╔══

(** The parameters pushed by the master: [master.PeerParam], and the same
    shape decoded by the node as [masterParam]. *)
Record PeerParam : Type := mkPeerParam {
  Peers : slice;
  DBs : slice;
}.

(** * The cache master, [cache/master/master.go] *)
Module master.

(** The error values the master produces or receives. *)
Inductive error : Type :=
| ConfigErrDataNotFound                 (* config.ErrDataNotFound *)
| ErrWrongParams                        (* "wrong params" *)
| ErrFailUpdateNodesMap (cause : error) (* "fail updateNodesMap, err: %v" *)
| ErrFailedToSendPeers                  (* "failed to send peers" *)
| ErrExternal (msg : string).           (* any error of a callee *)

(** Modelled from the spec: the metadata store, package [meta], is not
    part of the sources at hand.  It is the interface the master uses:
    [Get] reads a key, [Put] writes one and may fail.  The store is a
    value [M] threaded through the calls. *)
Class Meta (M : Type) : Type := {
  meta_Get : M → string → result error string;
  meta_Put : M → string → string → M * option error;
}.

Record JoinParam : Type := mkJoinParam {
  HTTPAddr : string;
  NodeAddr : string;
}.

(** [type Master struct].  The lock is not a field: every operation
    below is one critical section or a sequence of them. *)
Record Master (M : Type) : Type := mkMaster {
  nodesMap : gmap string string;
  dbs : slice;
  addr : string;
  meta : M;
  nodesMapKey : string;
}.
Arguments mkMaster {M}.
Arguments nodesMap {M}.
Arguments dbs {M}.
Arguments addr {M}.
Arguments meta {M}.
Arguments nodesMapKey {M}.

Definition set_nodesMap {M} (nm : gmap string string) (m : Master M) : Master M :=
  mkMaster nm (dbs m) (addr m) (meta m) (nodesMapKey m).
Definition set_dbs {M} (d : slice) (m : Master M) : Master M :=
  mkMaster (nodesMap m) d (addr m) (meta m) (nodesMapKey m).
Definition set_meta {M} (s : M) (m : Master M) : Master M :=
  mkMaster (nodesMap m) (dbs m) (addr m) s (nodesMapKey m).

(** [func (p nodesMap) httpAddrs() []string]: the keys, sorted. *)
Definition httpAddrs (p : gmap string string) : list string :=
  sort_strings ((map_to_list p).*1).

(** [func (p nodesMap) nodeAddrs() []string]: the values, sorted. *)
Definition nodeAddrs (p : gmap string string) : list string :=
  sort_strings ((map_to_list p).*2).

(** The outcome of [httpPoster.Post]: a transport error or a response,
    of which only the status code is read. *)
Inductive post_outcome : Type :=
| PostErr (msg : string)
| PostResp (StatusCode : Z).

(** [mock.HTTPPoster]: url, content type and body to an outcome. *)
Definition HTTPPoster : Type := string → string → string → post_outcome.

Definition jsonHTTPHeader : string := "application/json".

(** [fmt.Sprintf(heartbeatURLFormat, u)] with the format ["%s/meta"]. *)
Definition heartbeatURL (u : string) : string := u +:+ "/meta".

Section operations.
Context {M : Type} `{!Meta M}.
(** [urlutil.MakeURL]: declared in another package of the repository,
    it is a parameter here. *)
Variable MakeURL : string → string.
(** [encoding/json] on the roster and on the heartbeat body. *)
Variable json_Marshal_nodesMap : gmap string string → result error string.
Variable json_Unmarshal_nodesMap : string → result error (gmap string string).
Variable json_Marshal_PeerParam : PeerParam → result error string.

(** [func (m *Master) fetchNodesMap() (nodesMap, error)] *)
Definition fetchNodesMap (m : Master M) : gmap string string * option error :=
  let nodes : gmap string string := ∅ in
  match meta_Get (meta m) (nodesMapKey m) with
  | Err ConfigErrDataNotFound => (nodes, None)
  | got =>
      let val := match got with Ok v => v | Err _ => "" end in
      match json_Unmarshal_nodesMap val with
      | Err e => (nodes, Some e)
      | Ok decoded => (decoded, None)
      end
  end.

(** [func New(addr string) *Master].  The roster key and the store are
    the package variables [cacheNodesKey] and [meta.Default]; [Err] is the
    [panic(err)]. *)
Definition New (addr key : string) (store : M) : result error (Master M) :=
  let m := mkMaster ∅ None addr store key in
  match fetchNodesMap m with
  | (_, Some err) => Err err
  | (nodesMap, None) => Ok (set_nodesMap nodesMap m)
  end.

(** [func (m *Master) Peers() ([]string, error)] *)
Definition Peers (m : Master M) : slice * option error :=
  match fetchNodesMap m with
  | (_, Some err) => (None, Some err)
  | (peers, None) => (Some (httpAddrs peers), None)
  end.

(** [func (m *Master) setNodesMap(peers nodesMap)] *)
Definition setNodesMap (peers : gmap string string) (m : Master M) : Master M :=
  set_nodesMap peers m.

(** [func (m *Master) updateNodesMap(peers nodesMap) error] *)
Definition updateNodesMap (peers : gmap string string) (m : Master M)
  : Master M * option error :=
  match json_Marshal_nodesMap peers with
  | Err err => (m, Some err)
  | Ok b =>
      let '(store, err) := meta_Put (meta m) (nodesMapKey m) b in
      (set_meta store m, err)
  end.

(** [func (m *Master) JoinNode(args *JoinParam, reply *PeerParam) error].
    [args] may be nil; [*reply] is written on success only, so it is
    the [Ok] value. *)
Definition JoinNode (args : option JoinParam) (m : Master M)
  : Master M * result error PeerParam :=
  match args with
  | None => (m, Err ErrWrongParams)
  | Some args =>
      if bool_decide (HTTPAddr args = "") || bool_decide (NodeAddr args = "")
      then (m, Err ErrWrongParams)
      else
        let m := set_nodesMap
                   (<[MakeURL (HTTPAddr args) := MakeURL (NodeAddr args)]> (nodesMap m)) m in
        match updateNodesMap (nodesMap m) m with
        | (m, Some err) => (m, Err (ErrFailUpdateNodesMap err))
        | (m, None) =>
            (m, Ok (mkPeerParam (Some (httpAddrs (nodesMap m))) (dbs m)))
        end
  end.

(** The master [JoinNode] holds between its insertion and its call of
    [updateNodesMap]. *)
Definition joined (args : JoinParam) (m : Master M) : Master M :=
  set_nodesMap
    (<[MakeURL (HTTPAddr args) := MakeURL (NodeAddr args)]> (nodesMap m)) m.

(** [func (m *Master) removeNode(node string)] *)
Definition removeNode (node : string) (m : Master M) : Master M :=
  match nodesMap m !! node with
  | None => m
  | Some _ =>
      let m := set_nodesMap (delete node (nodesMap m)) m in
      (* the error of updateNodesMap is logged and dropped *)
      (updateNodesMap (nodesMap m) m).1
  end.

(** [func (m *Master) syncDBs() error]; [peers] is what
    [master.Default.Peers()] of the database master answers. *)
Definition syncDBs (peers : result error slice) (m : Master M)
  : Master M * option error :=
  match peers with
  | Err err => (m, Some err)
  | Ok dbs => (set_dbs dbs m, None)
  end.

(** [func (m *Master) sendPeers(node string, nodes []string) error] *)
Definition sendPeers (peers : result error slice) (post : HTTPPoster)
    (node : string) (nodes : list string) (m : Master M)
  : Master M * option error :=
  match syncDBs peers m with
  | (m, Some err) => (m, Some err)
  | (m, None) =>
      let params := mkPeerParam (Some nodes) (dbs m) in
      match json_Marshal_PeerParam params with
      | Err err => (m, Some err)
      | Ok b =>
          match post (heartbeatURL (MakeURL node)) jsonHTTPHeader b with
          | PostErr msg => (m, Some (ErrExternal msg))
          | PostResp code =>
              if bool_decide (code ≠ StatusOK)
              then (m, Some ErrFailedToSendPeers)
              else (m, None)
          end
      end
  end.

(** Whether a node acknowledges the heartbeat: the database list was
    refreshed, the body encoded, and the POST answered with 200. *)
Definition acks (peers : result error slice) (post : HTTPPoster)
    (node : string) (nodes : list string) : bool :=
  match peers with
  | Err _ => false
  | Ok dbs =>
      match json_Marshal_PeerParam (mkPeerParam (Some nodes) dbs) with
      | Err _ => false
      | Ok b =>
          match post (heartbeatURL (MakeURL node)) jsonHTTPHeader b with
          | PostErr _ => false
          | PostResp code => bool_decide (code = StatusOK)
          end
      end
  end.

(** The goroutine [heartbeat] starts for one node:
    [err := m.sendPeers(node, nodePeers); if err != nil { m.removeNode(node) }]. *)
Definition heartbeat_node (peers : result error slice) (post : HTTPPoster)
    (nodePeers : list string) (node : string) (m : Master M) : Master M :=
  match sendPeers peers post node nodePeers m with
  | (m, Some _) => removeNode node m
  | (m, None) => m
  end.

(** One tick of [heartbeat]: the roster is snapshotted, and one
    goroutine per http address is started.  [world node] is what the
    database master and the network answer to the goroutine of [node];
    the goroutines run here one after the other, in the order of the
    range loop. *)
Definition heartbeat_tick (world : string → result error slice * HTTPPoster)
    (m : Master M) : Master M :=
  let nodesMap := nodesMap m in
  let nodePeers := nodeAddrs nodesMap in
  foldl (λ m nodeURL,
           heartbeat_node (world nodeURL).1 (world nodeURL).2 nodePeers nodeURL m)
        m (httpAddrs nodesMap).

End operations.

End master.

(** * The cache node, [cache/node/node.go] *)
Module node.

(** The error values of the node.  [ErrDataNotFound] and
    [ErrDatabaseQueryTimeout] are the two package-level sentinels the
    code compares against with [==]; the others are built on the spot. *)
Inductive error : Type :=
| ErrDataNotFound
| ErrDatabaseQueryTimeout
| ErrDatabasesNotAvailable      (* "databases are not available" *)
| ErrLostData (key : string)    (* "database error, lost data of key: %s" *)
| ErrFailedToFetch              (* "failed to fetch data" *)
| ErrExternal (msg : string).   (* any error of a callee *)

#[global] Instance error_eq_dec : EqDecision error.
Proof. solve_decision. Defined.

(** The outcome of [httpGetter.Get]: a transport error, or a response
    with its status code and what [ioutil.ReadAll] makes of the body. *)
Inductive get_outcome : Type :=
| GetErr (msg : string)
| GetResp (StatusCode : Z) (Body : result string (list byte)).

(** [mock.HTTPGetter]: url to outcome. *)
Definition HTTPGetter : Type := string → get_outcome.

(** [fmt.Sprintf(dbGetURLFormat, u, key)] with the format ["%s/i/key/%s"]. *)
Definition dbGetURL (u key : string) : string := u +:+ "/i/key/" +:+ key.

(** [type Node struct]: the fields the handlers and the loader use.
    [pool] is the peer set last given to [pool.Set]. *)
Record Node : Type := mkNode {
  dbs : slice;
  fastDB : string;
  peers : slice;
  masterAddr : string;
  httpAddr : string;
  nodeAddr : string;
  pool : list string;
}.

(** What a gin handler writes: [ctx.JSON(code, nil)] sends the JSON
    [null], [ctx.JSON(code, gin.H{"error": msg})] an object with the
    message, [ctx.Writer.Write(b)] the bytes as they are. *)
Inductive payload : Type :=
| JSONNil
| JSONError (msg : string)
| Raw (b : list byte).

Record response : Type := mkResponse {
  status : Z;
  ContentType : string;
  body : payload;
}.

Definition jsonContentType : string := "application/json; charset=utf-8".

(** [ctx.JSON(code, obj)] *)
Definition ctx_JSON (code : Z) (obj : payload) : response :=
  mkResponse code jsonContentType obj.

(** [func (node *Node) setFastDB(db string)] *)
Definition setFastDB (db : string) (n : Node) : Node :=
  mkNode (dbs n) db (peers n) (masterAddr n) (httpAddr n) (nodeAddr n) (pool n).

(** The body of [join] and of [handleMeta] under the write lock:
    [node.pool.Set(p...); node.peers = p; node.dbs = d]. *)
Definition set_meta (p d : slice) (n : Node) : Node :=
  mkNode d (fastDB n) p (masterAddr n) (httpAddr n) (nodeAddr n) (elems p).

(** [func (node *Node) join() error], given what the RPC
    [Master.JoinNode] answered. *)
Definition join (reply : result string PeerParam) (n : Node)
  : Node * option error :=
  match reply with
  | Err msg => (n, Some (ErrExternal msg))
  | Ok reply => (set_meta (Peers reply) (DBs reply) n, None)
  end.

(** [func (node *Node) handleMeta(ctx *gin.Context)]; [bind] is what
    [ctx.BindJSON(&params)] decoded, or its error message. *)
Definition handleMeta (bind : result string PeerParam) (n : Node)
  : Node * response :=
  match bind with
  | Err msg => (n, ctx_JSON StatusBadRequest (JSONError msg))
  | Ok params =>
      let Peers := Sort (Peers params) in
      let DBs := Sort (DBs params) in
      if bool_decide (peers n = Peers) && bool_decide (dbs n = DBs)
      then (n, ctx_JSON StatusOK JSONNil)
      else (set_meta Peers DBs n, ctx_JSON StatusOK JSONNil)
  end.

╚══

### Problem statement:
From the line containing "fastDB : string;" down to the end of the listing above, return each line exactly as it appears and nothing more.

### Task result:
  fastDB : string;
  peers : slice;
  masterAddr : string;
  httpAddr : string;
  nodeAddr : string;
  pool : list string;
}.

(** What a gin handler writes: [ctx.JSON(code, nil)] sends the JSON
    [null], [ctx.JSON(code, gin.H{"error": msg})] an object with the
    message, [ctx.Writer.Write(b)] the bytes as they are. *)
Inductive payload : Type :=
| JSONNil
| JSONError (msg : string)
| Raw (b : list byte).

Record response : Type := mkResponse {
  status : Z;
  ContentType : string;
  body : payload;
}.

Definition jsonContentType : string := "application/json; charset=utf-8".

(** [ctx.JSON(code, obj)] *)
Definition ctx_JSON (code : Z) (obj : payload) : response :=
  mkResponse code jsonContentType obj.

(** [func (node *Node) setFastDB(db string)] *)
Definition setFastDB (db : string) (n : Node) : Node :=
  mkNode (dbs n) db (peers n) (masterAddr n) (httpAddr n) (nodeAddr n) (pool n).

(** The body of [join] and of [handleMeta] under the write lock:
    [node.pool.Set(p...); node.peers = p; node.dbs = d]. *)
Definition set_meta (p d : slice) (n : Node) : Node :=
  mkNode d (fastDB n) p (masterAddr n) (httpAddr n) (nodeAddr n) (elems p).

(** [func (node *Node) join() error], given what the RPC
    [Master.JoinNode] answered. *)
Definition join (reply : result string PeerParam) (n : Node)
  : Node * option error :=
  match reply with
  | Err msg => (n, Some (ErrExternal msg))
  | Ok reply => (set_meta (Peers reply) (DBs reply) n, None)
  end.

(** [func (node *Node) handleMeta(ctx *gin.Context)]; [bind] is what
    [ctx.BindJSON(&params)] decoded, or its error message. *)
Definition handleMeta (bind : result string PeerParam) (n : Node)
  : Node * response :=
  match bind with
  | Err msg => (n, ctx_JSON StatusBadRequest (JSONError msg))
  | Ok params =>
      let Peers := Sort (Peers params) in
      let DBs := Sort (DBs params) in
      if bool_decide (peers n = Peers) && bool_decide (dbs n = DBs)
      then (n, ctx_JSON StatusOK JSONNil)
      else (set_meta Peers DBs n, ctx_JSON StatusOK JSONNil)
  end.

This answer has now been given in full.